= Exercise goal =
Find the string "errZScoreKey" in the data, and copy out each line that has it.

= Exercise materials =
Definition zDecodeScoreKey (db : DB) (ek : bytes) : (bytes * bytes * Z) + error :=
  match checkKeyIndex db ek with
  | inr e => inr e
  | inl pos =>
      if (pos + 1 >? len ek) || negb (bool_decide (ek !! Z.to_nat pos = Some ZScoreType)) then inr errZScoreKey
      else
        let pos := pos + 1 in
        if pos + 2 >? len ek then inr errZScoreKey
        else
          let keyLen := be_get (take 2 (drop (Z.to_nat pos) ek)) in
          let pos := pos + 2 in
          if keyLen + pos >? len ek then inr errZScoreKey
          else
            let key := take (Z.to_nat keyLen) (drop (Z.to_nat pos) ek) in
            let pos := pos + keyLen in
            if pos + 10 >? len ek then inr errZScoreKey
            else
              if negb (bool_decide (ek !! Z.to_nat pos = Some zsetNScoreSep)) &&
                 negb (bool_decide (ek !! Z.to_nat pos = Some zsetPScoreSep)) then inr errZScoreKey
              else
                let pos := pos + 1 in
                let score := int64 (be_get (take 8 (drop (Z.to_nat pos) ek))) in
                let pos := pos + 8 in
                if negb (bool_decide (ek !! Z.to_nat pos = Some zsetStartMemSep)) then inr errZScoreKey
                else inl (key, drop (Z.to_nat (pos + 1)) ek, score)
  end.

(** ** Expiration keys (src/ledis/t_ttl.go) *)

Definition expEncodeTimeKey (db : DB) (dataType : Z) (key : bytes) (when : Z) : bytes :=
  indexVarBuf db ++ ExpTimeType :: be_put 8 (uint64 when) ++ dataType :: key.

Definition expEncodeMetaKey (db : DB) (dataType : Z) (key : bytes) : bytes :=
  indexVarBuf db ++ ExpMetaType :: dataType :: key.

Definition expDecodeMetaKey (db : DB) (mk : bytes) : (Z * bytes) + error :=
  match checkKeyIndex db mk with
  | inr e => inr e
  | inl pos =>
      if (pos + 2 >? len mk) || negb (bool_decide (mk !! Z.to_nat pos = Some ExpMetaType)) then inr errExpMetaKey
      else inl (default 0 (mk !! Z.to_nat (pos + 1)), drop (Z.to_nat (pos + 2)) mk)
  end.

= Result of this task =
      if (pos + 1 >? len ek) || negb (bool_decide (ek !! Z.to_nat pos = Some ZScoreType)) then inr errZScoreKey
        if pos + 2 >? len ek then inr errZScoreKey
          if keyLen + pos >? len ek then inr errZScoreKey
            if pos + 10 >? len ek then inr errZScoreKey
                 negb (bool_decide (ek !! Z.to_nat pos = Some zsetPScoreSep)) then inr errZScoreKey
                if negb (bool_decide (ek !! Z.to_nat pos = Some zsetStartMemSep)) then inr errZScoreKey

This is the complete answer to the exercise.